Funny Words of Wisdom
- If you're too open minded, your brains will fall out.
- Age is a very high price to pay for maturity.
- Going to church doesn't make you a Christian any more than going to a garage makes you a mechanic.
- Artificial intelligence is no match for natural stupidity.
- If you must choose between two evils, pick the one you've never tried before.
- My idea of housework is to sweep the room with a glance.
- Not one shred of evidence supports the notion that life is serious.
- It is easier to get forgiveness than permission.
- For every action, there is an equal and opposite government program.
- If you look like your passport picture, you probably need the trip.
- Bills travel through the mail at twice the speed of checks.
- A conscience is what hurts when all your other parts feel so good.
- No husband has ever been shot while doing the dishes.
- A balanced diet is a cookie in each hand.
- Middle age is when broadness of the mind and narrowness of the waist change places.
- Opportunities always look bigger going than coming.
- Junk is something you've kept for years and throw away three weeks before you need it.
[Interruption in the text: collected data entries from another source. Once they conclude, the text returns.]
(** X2.  One line feed after a name of the grammar is overlooked:
    [parse_folder_name] does with the name followed by a line feed what it
    does with the name, which is to return its descriptor when the count
    has at most 4300 digits, and to raise the [ValueError] of [int]
    otherwise. *)
Theorem parse_folder_name_line_feed (d m n : string) :
  d <> "" -> Str.all Str.is_dot d = true -> is_method m -> is_literal n ->
  parse_folder_name (folder_name_of d m n +:+ String Str.newline "")
  = parse_folder_name (folder_name_of d m n) /\
  (String.length n <= 4300 ->
   parse_folder_name (folder_name_of d m n +:+ String Str.newline "")
   = Ok (Some (Metadata d m (int_of_digits n)))) /\
  (4300 < String.length n ->
   exists text,
     parse_folder_name (folder_name_of d m n +:+ String Str.newline "")
     = Raise (ValueError text)).
Proof.
  intros Hd Hdot Hm Hl.
  assert (parse_folder_name (folder_name_of d m n +:+ String Str.newline "")
          = (topic_count ← Py.int n; Ok (Some (Metadata d m topic_count))))
    as H.
  { apply parse_folder_name_parts; auto. apply pattern_complete; auto. }
  split_and!.
  - by rewrite H, parse_folder_name_complete.
  - intros Hn. by rewrite H, int_small.
  - intros Hn. destruct (int_large n Hn) as [text E].
    exists text. by rewrite H, E.
Qed.

Lemma parse_folder_name_line_feed_witness :
  parse_folder_name Host.lf_name = Ok (Some (Metadata "a" "nmtf" 3)).
Proof.
  destruct (parse_folder_name_line_feed "a" "nmtf" "3") as (_ & H & _).
  - discriminate.
  - reflexivity.
  - left. reflexivity.
  - split; [discriminate | reflexivity].
  - apply H. vm_compute. lia.
Defined.

(** ** Output names are no source names *)

Lemma digits_no_underscore w :
  Str.all Str.is_digit w = true -> Str.all no_underscore w = true.
Proof.
  induction w as [|c w IH]; [done|]. simpl.
  intros [Hc Hw]%andb_true_iff. rewrite IH, andb_true_r by done.
  unfold no_underscore. destruct (Ascii.eqb c Str.underscore) eqn:E; [|done].
  apply Ascii.eqb_eq in E as ->. done.
Qed.

Lemma output_dir_name_eq md :
  generate_output_dir_name md
  = dashed (dataset md) +:+ "-" +:+ method md +:+ "-"
    +:+ Py.str_of_nat (topic_count md).
Proof.
  unfold generate_output_dir_name, Py.replace.
  by rewrite replace_go_underscore.
Qed.

(** X3.  The output directory name made from a descriptor that
    [parse_folder_name] returned, with whatever topic count, is not a name
    [parse_folder_name] accepts. *)
Theorem output_dir_name_not_parsed (s : string) (md : metadata) (k : nat) :
  parse_folder_name s = Ok (Some md) ->
  parse_folder_name (generate_output_dir_name (set_topic_count md k))
  = Ok None.
Proof.
  intros H.
  destruct (Re.rematch pattern
              (generate_output_dir_name (set_topic_count md k)))
    as [gf|] eqn:E; [exfalso|by apply parse_folder_name_nomatch].
  apply matched_has_underscore in E.
  apply parse_folder_name_sound in H
    as (d & m & n & tail & _ & _ & _ & Hm & _ & _ & _ & ->).
  rewrite output_dir_name_eq in E. cbn in E.
  rewrite !str_all_app in E. revert E.
  assert (Str.all no_underscore (dashed d) = true) as ->
    by apply dashed_no_underscore.
  rewrite (digits_no_underscore (Py.str_of_nat k))
    by apply str_of_nat_literal.
  by destruct Hm as [-> | ->].
Qed.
- There is always one more imbecile than you counted on.
- Experience is a wonderful thing. It enables you to recognize a mistake when you make it again.
- By the time you can make ends meet, they move the ends.
- Someone who thinks logically provides a nice contrast to the real world.
- Blessed are they who can laugh at themselves for they shall never cease to be amused.
- When you eat a candy bar or have a wonderful dessert, have a diet drink. The calories are cancelled out by the diet drink.
- I love deadlines...especially the 'whooshing' sound they make as they fly by.
- When the only tool you own is a hammer, every problem begins to look like a nail.
- What was the greatest thing before sliced bread?
- A flashlight is a case for holding dead batteries.
- The cost of living hasn't affected its popularity.
- How can there be self-help "groups"?
- Is there another word for 'synonym'?
- The speed of time is one-second per second.
- Is it possible to be totally partial?
- What is another word for 'thesaurus'?
- If swimming is so good for your figure, how do you explain whales?
- It's not an optical illusion. It just looks like one.
- Is it my imagination, or do buffalo wings taste like chicken?